Let's not pretend that abortion doesn't hurt

Nicole M. King
16 Sep 2015
Reproduced with Permission
Family Edge

The News Story - Lady Parts Justice D.C. wants to talk about abortion often and unapologetically

Even as the Congressional hearings over Planned Parenthood's sale of baby parts begins this week, a group of women in Washington, D.C., is seeking to change the conversation around abortion.

The new D.C. chapter of New York based non-profit Lady Parts Justice titled their first event, held August 28, "Postcards from the Vag: A Frank and Funny Storytelling Show About Abortion." Hundreds of women came to see "Eunice, a uterus-shaped puppet with Fallopian tubes for ears" and to hear nine women discuss their own experiences of abortion in a non-judgmental manner. Said one of the organizers, "The stigma of abortion is that it's something that you don't talk about, and that you spend time mourning and crying. That's not the reality of it for everyone." She then admitted that she wasn't exactly "running through a field of flowers laughing" after her own abortion.

But with its "emphasis on inclusivity, humor, and social media," LPJ seems bound and determined to forget that the experience of not "running through a field of flowers laughing" seems to be far more typical of women post-abortion than is joking with a uterus-shaped puppet.

The New Research - The dark shadow of abortion

For more than 40 years, feminist activists have been congratulating themselves on having won for American women a nearly unfettered right to abortion. That these activists ignore the unborn lives snuffed out has deeply troubled many Americans. But new research is raising troubling questions even for Americans willing to focus exclusively on the well-being of the women who seek abortions.
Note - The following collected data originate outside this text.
(** The embedder touches the embedding service only; an embedding costs at
    least one request. *)
Lemma embedding_attempts_effects (text : string) (delay : Z) :
  forall (n : nat) (w : World),
    qdrant_collections (snd (embedding_attempts n text delay w)) = qdrant_collections w /\
    exists evs,
      trace (snd (embedding_attempts n text delay w)) = trace w ++ evs /\
      upserted evs = [] /\
      (is_Some (fst (embedding_attempts n text delay w)) -> (1 <= embed_calls evs)%nat).
Proof.
  induction n as [|n IH]; intros w; simpl.
  - split; [reflexivity|]. exists []. rewrite app_nil_r.
    split; [reflexivity|]. split; [reflexivity|]. intros [v Hv]. discriminate.
  - pose proof (call_embed_content_trace text w) as Ht.
    pose proof (call_embed_content_collections text w) as Hq.
    destruct (call_embed_content text w) as [r w1]. simpl in Ht, Hq.
    destruct r.
    + split; [exact Hq|]. exists (final_attempt text).
      split; [exact Ht|]. split; [reflexivity|]. simpl. lia.
    + destruct (IH (emit (EvSleep delay) w1)) as (Hc & evs & He & Hu & Hn).
      split; [now rewrite Hc|].
      exists (limited_attempt text delay ++ evs). split; [|split].
      * rewrite He. simpl. rewrite Ht. unfold limited_attempt, final_attempt.
        now rewrite <- !app_assoc.
      * rewrite upserted_app, Hu. reflexivity.
      * intros Hs. rewrite embed_calls_app. simpl. lia.
    + split; [exact Hq|]. exists (final_attempt text).
      split; [exact Ht|]. split; [reflexivity|]. simpl. lia.
Qed.
(** * Feed-forward classifier notebooks: training loop and checkpoints

    A shallow embedding of the two notebooks of the repository:

    - "Part 3 - Training Neural Networks": the loader of the data, the
      [nn.Sequential] model built from the hyperparameters, the single
      training step, the training loop with its periodic loss report and
      the cell that checks a prediction;
    - "Saving and Loading Models": the state dict saved and loaded, the
      [checkpoint] dictionary, [torch.save], and [load_checkpoint].

    The notebooks are glue over PyTorch.  The framework primitives they call
    ([nn.Linear], [nn.ReLU], [Tensor.resize_], [optimizer.zero_grad],
    [loss.backward], [optimizer.step], [state_dict], [load_state_dict]) are
    modelled by what they do to shapes, storages and gradient buffers.
    Numbers are kept abstract: every definition is parametric in a type [R]
    of scalars with the operations the code applies to it, so that results
    hold for the framework's floats as well as for exact arithmetic. *)

From Stdlib Require Import ZArith QArith Lia.
From stdpp Require Import base option list strings gmap pretty.

Close Scope Q_scope.
Open Scope string_scope.
Open Scope list_scope.
Open Scope nat_scope.

(** ** Python exceptions and results *)

(** One entry of the error list that [load_state_dict] collects. *)
Inductive load_msg :=
| MissingKeys (keys : list string)
| UnexpectedKeys (keys : list string)
| SizeMismatch (key : string) (ckpt_shape model_shape : list nat).

Inductive exn :=
| IndexError
| KeyError (key : string)
| TypeError
| ZeroDivisionError
| FileNotFoundError (path : string)
| ConfigurationError
| NegativeDimension
| InputShapeError (m1 m2 : list nat)
| LoadStateDictError (msgs : list load_msg).

Inductive result (A : Type) :=
| Ok (a : A)
| Raise (e : exn).
Arguments Ok {A} a.
Arguments Raise {A} e.

#[global] Instance result_ret : MRet result := λ A a, Ok a.
#[global] Instance result_bind : MBind result := λ A B f m,
  match m with
  | Ok a => f a
  | Raise e => Raise e
  end.

#[global] Instance Ok_inj {A} : Inj (=) (=) (@Ok A).
Proof. by intros a b [= ->]. Qed.

(** [l[i]] for a Python list and a non-negative index. *)
Definition py_index {A} (l : list A) (i : nat) : result A :=
  match l !! i with
  | Some a => Ok a
  | None => Raise IndexError
  end.

(** ** Scalars *)

Class Scalar (R : Type) := {
  r0 : R;
  radd : R → R → R;
  rmul : R → R → R;
  ropp : R → R;
  rmax : R → R → R;
  rdiv_int : R → Z → R;
}.

#[global] Instance Q_scalar : Scalar Q := {|
  r0 := 0%Q;
  radd := Qplus;
  rmul := Qmult;
  ropp := Qopp;
  rmax := λ a b, if Qle_bool a b then b else a;
  rdiv_int := λ a n, Qdiv a (inject_Z n);
|}.

#[global] Instance Z_scalar : Scalar Z := {|
  r0 := 0%Z;
  radd := Z.add;
  rmul := Z.mul;
  ropp := Z.opp;
  rmax := Z.max;
  rdiv_int := Z.div;
|}.

(** ** Configurations *)

(** Modelled from the spec: the check of [fc_model.Network] on its
    configuration, whose file is not among the sources.  Valid are a
    positive input and output dimension and positive hidden widths; the
    list of widths may be empty. *)
Definition valid_config (input_size output_size : Z) (hidden : list Z) : bool :=
  bool_decide (0 < input_size)%Z && bool_decide (0 < output_size)%Z
  && forallb (λ h, bool_decide (0 < h)%Z) hidden.

Section Torch.
Context {R : Type} {SR : Scalar R}.

(** ** Tensors *)

(** A tensor is a shape over a flat storage.  The storage may be longer
    than the number of elements the shape addresses (after [resize_] to a
    smaller size); the tensor's elements are the first [numel] of it. *)
Record Tensor := mkTensor { shape : list nat; storage : list R }.

Definition numel (sizes : list nat) : nat := foldr Nat.mul 1 sizes.

Definition elems (t : Tensor) : list R := take (numel (shape t)) (storage t).

Definition zeros (sizes : list nat) : Tensor :=
  mkTensor sizes (replicate (numel sizes) r0).

Definition tensor_of (sizes : list nat) (f : nat → R) : Tensor :=
  mkTensor sizes (f <$> seq 0 (numel sizes)).

(** [t.size()] *)
Definition tensor_size (t : Tensor) : list nat := shape t.

(** [t.resize_(sizes)]: the shape is replaced; the storage grows with
    whatever the fresh memory holds ([uninit], by offset) when the new
    shape addresses more elements, and is left alone otherwise.  No
    check relates the old and the new number of elements. *)
Definition resize_ (uninit : nat → R) (t : Tensor) (sizes : list nat) : Tensor :=
  let have := length (storage t) in
  mkTensor sizes (storage t ++ (uninit <$> seq have (numel sizes - have))).

(** [t.zero_()] *)
Definition zero_ (t : Tensor) : Tensor :=
  mkTensor (shape t) (const r0 <$> storage t).

(** [a.add_(b)], elementwise. *)
Definition tensor_add (a b : Tensor) : Tensor :=
  mkTensor (shape a) (zip_with radd (storage a) (storage b)).

(** [a.add_(c, b)]: [a + c * b], elementwise. *)
Definition tensor_axpy (c : R) (a b : Tensor) : Tensor :=
  mkTensor (shape a) (zip_with (λ x g, radd x (rmul c g)) (storage a) (storage b)).

(** ** Parameters and modules *)

Record Param := mkParam { data : Tensor; grad : option Tensor }.

Record Linear := mkLinear {
  in_features : nat;
  out_features : nat;
  weight : Param;   (* shape [out_features; in_features] *)
  bias : Param;     (* shape [out_features] *)
}.

(** [nn.Linear(in_features, out_features)].  The initial values are drawn
    by the framework; [w0] and [b0] give the value drawn for each entry. *)
Definition nn_Linear (inf outf : Z) (w0 b0 : nat → R) : result Linear :=
  if bool_decide (inf < 0 ∨ outf < 0)%Z then Raise NegativeDimension
  else if bool_decide (inf = 0)%Z then Raise ZeroDivisionError
  else
    let i := Z.to_nat inf in
    let o := Z.to_nat outf in
    Ok (mkLinear i o (mkParam (tensor_of [o; i] w0) None)
                     (mkParam (tensor_of [o] b0) None)).

Definition dot (xs ws : list R) : R :=
  foldl (λ acc p, radd acc (rmul p.1 p.2)) r0 (zip xs ws).

(** Row [r] of a row-major matrix with [n] columns. *)
Definition row (n : nat) (xs : list R) (r : nat) : list R :=
  take n (drop (r * n) xs).

(** [F.linear(x, weight, bias)]: the last dimension of [x] must be
    [in_features]; it is replaced by [out_features]. *)
Definition linear_forward (l : Linear) (x : Tensor) : result Tensor :=
  match last (shape x) with
  | None => Raise (InputShapeError (shape x) [in_features l; out_features l])
  | Some n =>
      if decide (n = in_features l) then
        let batch := removelast (shape x) in
        let w := elems (data (weight l)) in
        let b := elems (data (bias l)) in
        Ok (mkTensor (batch ++ [out_features l])
              (r ← seq 0 (numel batch);
               (λ j, radd (dot (row n (elems x) r) (row n w j))
                          (default r0 (b !! j))) <$> seq 0 (out_features l)))
      else Raise (InputShapeError (shape x) [in_features l; out_features l])
  end.

(** [F.relu] *)
Definition relu (x : Tensor) : Tensor :=
  mkTensor (shape x) (rmax r0 <$> elems x).

Inductive nn_Module :=
| MLinear (l : Linear)
| MReLU.

Definition module_forward (m : nn_Module) (x : Tensor) : result Tensor :=
  match m with
  | MLinear l => linear_forward l x
  | MReLU => Ok (relu x)
  end.

(** [nn.Sequential(OrderedDict([...]))]: named modules, applied in order. *)
Definition Sequential := list (string * nn_Module).

Fixpoint forward (model : Sequential) (x : Tensor) : result Tensor :=
  match model with
  | [] => Ok x
  | (_, m) :: rest => y ← module_forward m x; forward rest y
  end.

(** ** Part 3: the feed-forward network *)

Section Part3_model.
(** Initial value of entry [i] of the parameter called [name]. *)
Variable init : string → nat → R.

(** The cell that builds [model], as a function of its three
    hyperparameters. *)
Definition model_of (input_size : Z) (hidden_sizes : list Z) (output_size : Z)
  : result Sequential :=
  h0 ← py_index hidden_sizes 0;
  fc1 ← nn_Linear input_size h0 (init "fc1.weight") (init "fc1.bias");
  h0 ← py_index hidden_sizes 0;
  h1 ← py_index hidden_sizes 1;
  fc2 ← nn_Linear h0 h1 (init "fc2.weight") (init "fc2.bias");
  h1 ← py_index hidden_sizes 1;
  logits ← nn_Linear h1 output_size (init "logits.weight") (init "logits.bias");
  Ok [("fc1", MLinear fc1); ("relu1", MReLU);
      ("fc2", MLinear fc2); ("relu2", MReLU);
      ("logits", MLinear logits)].
End Part3_model.

(** ** Named parameters *)

Definition linear_parameters (name : string) (l : Linear) : list (string * Param) :=
  [(name +:+ ".weight", weight l); (name +:+ ".bias", bias l)].

Definition map_linear (f : string → Param → Param) (name : string) (l : Linear) : Linear :=
  mkLinear (in_features l) (out_features l)
    (f (name +:+ ".weight") (weight l)) (f (name +:+ ".bias") (bias l)).

Definition module_parameters (name : string) (m : nn_Module) : list (string * Param) :=
  match m with
  | MLinear l => linear_parameters name l
  | MReLU => []
  end.

Definition map_module (f : string → Param → Param) (name : string) (m : nn_Module) : nn_Module :=
  match m with
  | MLinear l => MLinear (map_linear f name l)
  | MReLU => MReLU
  end.

(** [model.parameters()], with the name of each parameter. *)
Definition named_parameters (model : Sequential) : list (string * Param) :=
  nm ← model; module_parameters nm.1 nm.2.

(** In-place update of the parameters of [model]: the optimizer and the
    backward pass hold references to the parameter objects of the model,
    so what they do to a parameter is done to the model. *)
Definition map_parameters (f : string → Param → Param) (model : Sequential) : Sequential :=
  (λ nm, (nm.1, map_module f nm.1 nm.2)) <$> model.

Definition state_dict_of (ps : list (string * Param)) : list (string * Tensor) :=
  (λ np, (np.1, data np.2)) <$> ps.

(** ** Part 3: optimizer, backward pass, one training step *)

(** [optim.SGD(params, lr)]: the optimizer keeps references to the
    parameters it was given, here by name. *)
Record SGD := mkSGD { param_names : list string; lr : R }.

Definition optim_SGD (params : list (string * Param)) (lr : R) : SGD :=
  mkSGD params.*1 lr.

(** [optimizer.zero_grad()]: every gradient buffer that exists is zeroed
    in place. *)
Definition zero_grad (optimizer : SGD) (model : Sequential) : Sequential :=
  map_parameters (λ name p,
    if bool_decide (name ∈ param_names optimizer)
    then mkParam (data p) (zero_ <$> grad p) else p) model.

(** [optimizer.step()]: [p.data.add_(-lr, p.grad)] for every parameter of
    the optimizer that has a gradient. *)
Definition sgd_step (optimizer : SGD) (model : Sequential) : Sequential :=
  map_parameters (λ name p,
    if bool_decide (name ∈ param_names optimizer) then
      match grad p with
      | Some g => mkParam (tensor_axpy (ropp (lr optimizer)) (data p) g) (grad p)
      | None => p
      end
    else p) model.

Section Part3_training.
(** The criterion ([nn.CrossEntropyLoss]) and reverse-mode differentiation
    are the framework's: [criterion output labels] is the scalar loss, and
    [autograd params images labels name] is the gradient of that loss with
    respect to the parameter [name], computed from the parameter values
    and the batch. *)
Variable criterion : Tensor → list Z → result R.
Variable autograd : list (string * Tensor) → Tensor → list Z → string → Tensor.
Variable uninit : nat → R.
Recently published in the Journal of Child Psychology and Psychiatry, a study conducted by researchers at Christchurch Health and Development Study indicates that when young women abort their unborn children, they often subsequently suffer from a range of serious psychological problems. Examining data collected from 520 New Zealand young women for the first 25 years of their lives, the Christchurch scholars adduce evidence that "young women reporting abortions had elevated rates of mental health problems when compared with those becoming pregnant without abortion." The litany of psychological problems associated with abortion includes "depression, anxiety, suicidal behaviours, and substance use disorders."

The association between abortion and psychological vulnerability persists in statistical models that take into account differences in psychological history and disparities in economic and social circumstances. The researchers interpret the persistence of this linkage as strong evidence of "a possible causal linkage." Further statistical analysis clarifies the direction of causation, with the data indicating that "abortion leads to increased risk of mental health problems." The data do not support the view that "mental health problems lead to increased risk of abortion."

The Christchurch scholars acknowledge that their findings are "inconsistent" with a statement published by the American Psychological Association (APA) assuring Americans that "risk of psychological harm is low" for women who undergo abortions. However, the Christchurch scholars complain that the APA's "relatively strong conclusion about the absence of harm from abortion was based on a relatively small number of studies which had one or more . . . [methodological] limitations." Underscoring their skepticism with regard to the APA's assurances, the Christchurch scholars find it "difficult to disregard the real possibility that abortion amongst young women is associated with increased risk of mental health problems."